Mein Plan war es, regelmäßig meine Social-Media-Kanäle mit aktuellen Fotos zu füttern. Doch wie sagt man so schön? „Du planst und das Schicksal lacht darüber.“ Oder wohl eher „Corona“ lacht darüber. Wer mich und meine Arbeit verfolgt weiß, dass ich nicht nur hinter, sondern auch vor der Kamera stehe. Die Liebe zur Fotografie entwickelte sich bei mir schon, als ich noch ein kleines Kind war. Und auch in meiner Jugend war die Fotografie ein wichtiger Teil meines Lebens. Jedes Treffen, jedes Event und jeder Urlaub wurde fotografisch festgehalten. Wenn ich vor die Kamera sollte, drückte ich einfach einer Freundin die Kamera in die Hand.

Als ich mich vor einigen Jahren auf Instagram registrierte, fotografierte ich noch nicht beruflich.
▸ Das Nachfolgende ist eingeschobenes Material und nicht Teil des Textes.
(** [stream_runner_output]: without the progress library the output is not
    read; either way the status of the process is the value. *)
Definition stream_runner_output (progress : bool) (output : string) (status : Z) : option display * Z :=
  if progress then (Some (follow output), status) else (None, status).

Lemma lines_break cur l rest :
  "010"%char ∉ l → lines_from cur (l ++ "010"%char :: rest) = text_of (rev cur ++ l ++ ["010"%char]) :: lines_from [] rest.
Proof.
  revert cur. induction l as [|c l IH]; intros cur Hl; simpl; [done|].
  apply not_elem_of_cons in Hl as [Hc Hl]. destruct (Ascii.eqb_spec c "010") as [->|_]; [done|].
  rewrite IH by done. simpl. by rewrite <- app_assoc.
Qed.

(** A text that ends its last line *)
Definition ended (t : string) : Prop := t = "" ∨ ∃ l, chars t = l ++ ["010"%char].

Lemma lines_from_app cur l r : lines_from cur (l ++ "010"%char :: r) = lines_from cur (l ++ ["010"%char]) ++ lines_from [] r.
Proof.
  revert cur. induction l as [|c l IH]; intros cur; simpl; [done|]. destruct (Ascii.eqb c "010"); simpl; by rewrite IH.
Qed.

Lemma lines_app a b : ended a → lines_of (a ++ b)%string = lines_of a ++ lines_of b.
Proof.
  unfold lines_of. rewrite chars_app. intros [->|[l Hl]]; [done|]. rewrite Hl, <- app_assoc. apply lines_from_app.
Qed.

Lemma lines_one t : one_line t → lines_of (t ++ LF)%string = [(t ++ LF)%string].
Proof.
  intros Ht. unfold lines_of. rewrite chars_app. change (chars LF) with ["010"%char].
  rewrite (lines_break [] (chars t) [] Ht). simpl. f_equal. rewrite <- (text_chars (t ++ LF)%string), chars_app. done.
Qed.

(** A text without a progress line of its own *)
Definition unmarked (t : string) : Prop := ended t ∧ Forall (λ l, String.prefix PROGRESS_PREFIX l = false) (lines_of t).

Lemma follow_unmarked d ls :
  Forall (λ l, String.prefix PROGRESS_PREFIX l = false) ls → advanced (fold_left follow_line ls d) = advanced d.
Proof.
  intros H. revert d. induction H as [|l ls Hl _ IH]; intros d; simpl; [done|]. rewrite IH. unfold follow_line. by rewrite Hl.
Qed.

Lemma prefix_app p t : String.prefix p (p ++ t)%string = true.
Proof. induction p as [|c p IH]; [by destruct t|]. simpl. destruct (ascii_dec c c); [exact IH | done]. Qed.

Lemma follow_marker d k : one_line k →
  advanced (fold_left follow_line (lines_of ((PROGRESS_PREFIX ++ k) ++ LF)%string) d) = S (advanced d).
Proof.
  intros Hk. rewrite lines_one by (apply one_line_app; [by apply one_line_closed | done]). cbn [fold_left].
  unfold follow_line. by rewrite <- append_assoc, prefix_app.
Qed.

(** The output of a run: what each script prints, its progress line, and the
    rest *)
Definition script_output (prints : list (string * string)) (last : string) : string :=
  (String.concat "" (map (λ p, p.2 ++ (PROGRESS_PREFIX ++ p.1) ++ LF) prints) ++ last)%string.

(** The display advances once per script that has run. *)
Lemma progress_counts_scripts prints last :
  Forall (λ p, one_line p.1 ∧ unmarked p.2) prints → unmarked last →
  advanced (follow (script_output prints last)) = length prints.
Proof.
  intros H [Hend Hlast]. unfold follow, script_output.
  assert (∀ d, advanced (fold_left follow_line
            (lines_of (String.concat "" (map (λ p, p.2 ++ (PROGRESS_PREFIX ++ p.1) ++ LF) prints) ++ last)%string) d) =
          (length prints + advanced d)%nat) as Hgen; [|by rewrite Hgen, Nat.add_0_r].
  induction H as [|[k t] prints [Hk [Ht Htl]] _ IH]; intros d.
  { simpl. by apply follow_unmarked. }
  assert (String.concat "" (map (λ p, p.2 ++ (PROGRESS_PREFIX ++ p.1) ++ LF) ((k, t) :: prints)) =
          t ++ ((PROGRESS_PREFIX ++ k) ++ LF) ++ String.concat "" (map (λ p, p.2 ++ (PROGRESS_PREFIX ++ p.1) ++ LF) prints))%string as ->.
  { destruct prints; simpl; rewrite ?append_nil_r, <- ?append_assoc; done. }
  rewrite <- !append_assoc, lines_app, append_assoc, append_assoc, lines_app by
    (done || (right; eexists; rewrite chars_app; reflexivity)).
  rewrite !fold_left_app. rewrite IH, follow_marker, follow_unmarked by done. simpl. lia.
Qed.

(** ** The configuration *)

(** [Config must define a non-empty scripts list] *)
Definition script_entry (v : val) : res string :=
  match v with
  | VStr s => if String.eqb (strip s) "" then Raise (Exc EValueError "Each script entry must be a non-empty string")
              else Ok s
  | _ => Raise (Exc EValueError "Each script entry must be a non-empty string")
  end.

Definition normalize_scripts (config : pydict) : res (list string) :=
  match vget_or config "scripts" (VList []) with
  | VList [] => Raise (Exc EValueError "Config must define a non-empty scripts list")
  | VList l => rmapM script_entry l
  | _ => Raise (Exc EValueError "Config must define a non-empty scripts list")
  end.

(** [selector.split("::", 1)], when it contains the separator *)
Fixpoint split_selector (cur l : list ascii) : option (list ascii * list ascii) :=
  match l with
  | ":"%char :: (":"%char :: l') => Some (rev cur, l')
  | c :: l' => split_selector (c :: cur) l'
  | [] => None
  end.

Definition select_script (config : pydict) (script : string) : pydict := dset config "scripts" (VList [VStr script]).

(** [apply_script_selector]; no selector is the empty text *)
Definition apply_script_selector (config : pydict) (selector : string) : res pydict :=
  if String.eqb selector "" then Ok config
  else match split_selector [] (chars selector) with
       | Some (a, b) =>
           let suite_name := strip (text_of a) in
           let script_name := strip (text_of b) in
           if String.eqb suite_name "" || String.eqb script_name "" then
             Raise (Exc EValueError "Script selector must be suite::script")
           else if negb (py_eqb (vget config "suite") (VStr suite_name)) then
             Raise (Exc EValueError "Selector suite does not match config suite")
           else Ok (select_script config script_name)
       | None =>
           let script_name := strip selector in
           if String.eqb script_name "" then Raise (Exc EValueError "Script selector must not be empty")
           else Ok (select_script config script_name)
       end.

Definition DEFAULT_MODULES : list string := ["svc_dirsvc"; "api_dirsvc"].

(** [",".join] of texts *)
Definition as_text (v : val) : res string :=
  match v with VStr s => Ok s | _ => Raise (Exc ETypeError "sequence item: expected str instance") end.

(** [join_modules] *)
Definition join_modules (config : pydict) : res string :=
  let? extra := py_iter (vget_or config "modules" (VList [])) in
  let modules := fold_left (λ ms m, if py_in_list m ms then ms else ms ++ [m]) extra (map VStr DEFAULT_MODULES) in
  let? names := rmapM as_text modules in
  Ok (String.concat "," names).

(** [build_python_command] *)
Definition build_python_command (config : pydict) : res string :=
  match vget config "suite" with
  | VStr suite =>
      if String.eqb (strip suite) "" then Raise (Exc EValueError "Config must define a suite name")
      else let? scripts := normalize_scripts config in Ok (program_text suite scripts)
  | _ => Raise (Exc EValueError "Config must define a suite name")
  end.

Section Files.
(** The file system as the runner sees it, the environment and the YAML
    reader; [root] is [DEFW_ROOT]. *)
Context (is_file executable : string → bool) (resolve : string → string).
Context (safe_load : string → res val) (environ : odict string val).
Context (root : string) (vim : val).

Definition PYTHON_DIR : string := path_join root "python".
Definition DEFAULT_CONFIG_DIR : string := path_join (path_join PYTHON_DIR "tests") "configs".
Definition DEFAULT_CONFIG_PATH : string := path_join (path_join PYTHON_DIR "config") "defw_generic.yaml".

(** [resolve_defwp] *)
Definition candidates : list string :=
  [path_join root "src/defwp"; path_join root "bin/defwp"; path_join root "src/defwp-wrapper";
   path_join root "bin/defwp-wrapper"].

Definition resolve_defwp : res string :=
  match dget environ "DEFW_EXECUTABLE" with
  | Some (VStr (String c s)) => Ok (resolve (String c s))
  | _ => match List.find (λ c, is_file c && executable c) candidates with
         | Some c => Ok c
         | None => Raise (Exc EOSError "Unable to find defwp")
         end
  end.

(** The last component of a path, and its suffix *)
Definition path_name (p : string) : string :=
  List.last (List.filter (λ s, negb (String.eqb s "" || String.eqb s ".")) (split_on "/" "" p)) "".
Definition path_suffix (p : string) : string :=
  match rev (split_on "." "" (path_name p)) with
  | [] | [_] | "" :: _ | [_; ""] => ""
  | ext :: _ => ("." ++ ext)%string
  end.
(** The variables a spawned service gets on top of the environment. *)
Definition service_vars (module agent : val) (lp tp : Z) (log_dir : string) : pydict :=
  [("DEFW_PATH", VStr (own_defw_path me)); ("DEFW_CONFIG_PATH", VStr config_path);
   ("DEFW_AGENT_NAME", agent); ("DEFW_AGENT_TYPE", VStr "service");
   ("DEFW_SHELL_TYPE", VStr "daemon"); ("DEFW_LISTEN_PORT", VStr (py_fmt (VInt lp)));
   ("DEFW_TELNET_PORT", VStr (py_fmt (VInt tp))); ("DEFW_PARENT_NAME", VStr (my_name me));
   ("DEFW_PARENT_HOSTNAME", VStr (my_hostname me));
   ("DEFW_PARENT_ADDR", VStr (my_listenaddress me));
   ("DEFW_PARENT_PORT", VStr (py_fmt (VInt (my_listenport me))));
   ("DEFW_ONLY_LOAD_MODULE", module); ("DEFW_LOG_DIR", VStr log_dir)].

Definition own_environ : pydict := map (λ p, (p.1, VStr p.2)) environ.

(** [_build_service_env], once the ports are allocated. *)
Definition finish_service_env (spec : pydict) (module agent : val) (lp tp : Z) :
    M app service_env :=
  let! agent_path := lift_res (as_path agent) in
  let log_dir := path_join (own_tmp_dir me) agent_path in
  let! _ := sys (Mkdir log_dir) in
  let env := dupdate own_environ (service_vars module agent lp tp log_dir) in
  let! extra :=
    (if truthy (vget spec "env") then lift_res (as_dict (vget spec "env")) else ret []) in
  ret (ServiceEnv (dupdate env (map (λ p, (p.1, VStr (py_fmt p.2))) extra)) agent lp tp log_dir).

(** [_build_service_env] *)
Definition build_service_env (spec : pydict) : M app service_env :=
  let! module := lift_res (vindex spec "module") in
  let! s := get in
  let agent := vget_or spec "agent_name" (VStr (py_fmt module ++ "-" ++ uuid8 (calls s))) in
  let! ports := allocate_ports 2 in
  match ports with
  | [lp; tp] => finish_service_env spec module agent lp tp
  | _ => throw EValueError "not enough values to unpack"
  end.

(** [_wait_for_daemon_pid]: a look at the pid file gives its text, or
    nothing while it does not exist. *)
Fixpoint daemon_pid_loop (looks : nat) (log_dir : string) : M app Z :=
  match looks with
  | O => throw EDEFwError ("Timed out waiting for daemon pid in " ++ log_dir)
  | S n =>
      let! t := sys (ReadPid (path_join log_dir "pid")) in
      match t with
      | VNone => daemon_pid_loop n log_dir
      | t => lift_res (py_int t)
      end
  end.

(** [_resolve_defwp] *)
Definition resolve_defwp : res string :=
  let p := own_defw_path me in
  match environ_get "DEFW_EXECUTABLE" with
  | Some (String _ _ as override) =>
      let path := resolve_path override in
      if executable path then Ok path
      else Raise (Exc EDEFwError ("DEFW_EXECUTABLE is not executable: " ++ path))
  | _ =>
      match List.find executable
              [path_join (path_join p "src") "defwp"; path_join (path_join p "bin") "defwp";
               path_join (path_join p "src") "defwp-wrapper";
               path_join (path_join p "bin") "defwp-wrapper"] with
      | Some c => Ok c
      | None => Raise (Exc EDEFwError ("Unable to find defwp under " ++ p))
      end
  end.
Mein Account diente ausschließlich für private Zwecke. Nachdem ich mich 2013 selbstständig machte, wurde ich auf Facebook immer präsenter und somit stieg auch meine Followerzahl auf Instagram. Ich postete ab diesem Zeitpunkt nicht mehr nur private Fotos, sondern auch Fotos aus Kunden-Shootings. Leider war ich lange Zeit sehr unzufrieden mit meinem Instagram-Feed. Ich mochte meine Fotos, allerdings passten die privaten Fotos und die Fotos meiner Kunden nicht zusammen. Es kam häufig Verwirrung bei meinen Followern auf. Meine Follower konnten meine Arbeit nicht richtig ordnen.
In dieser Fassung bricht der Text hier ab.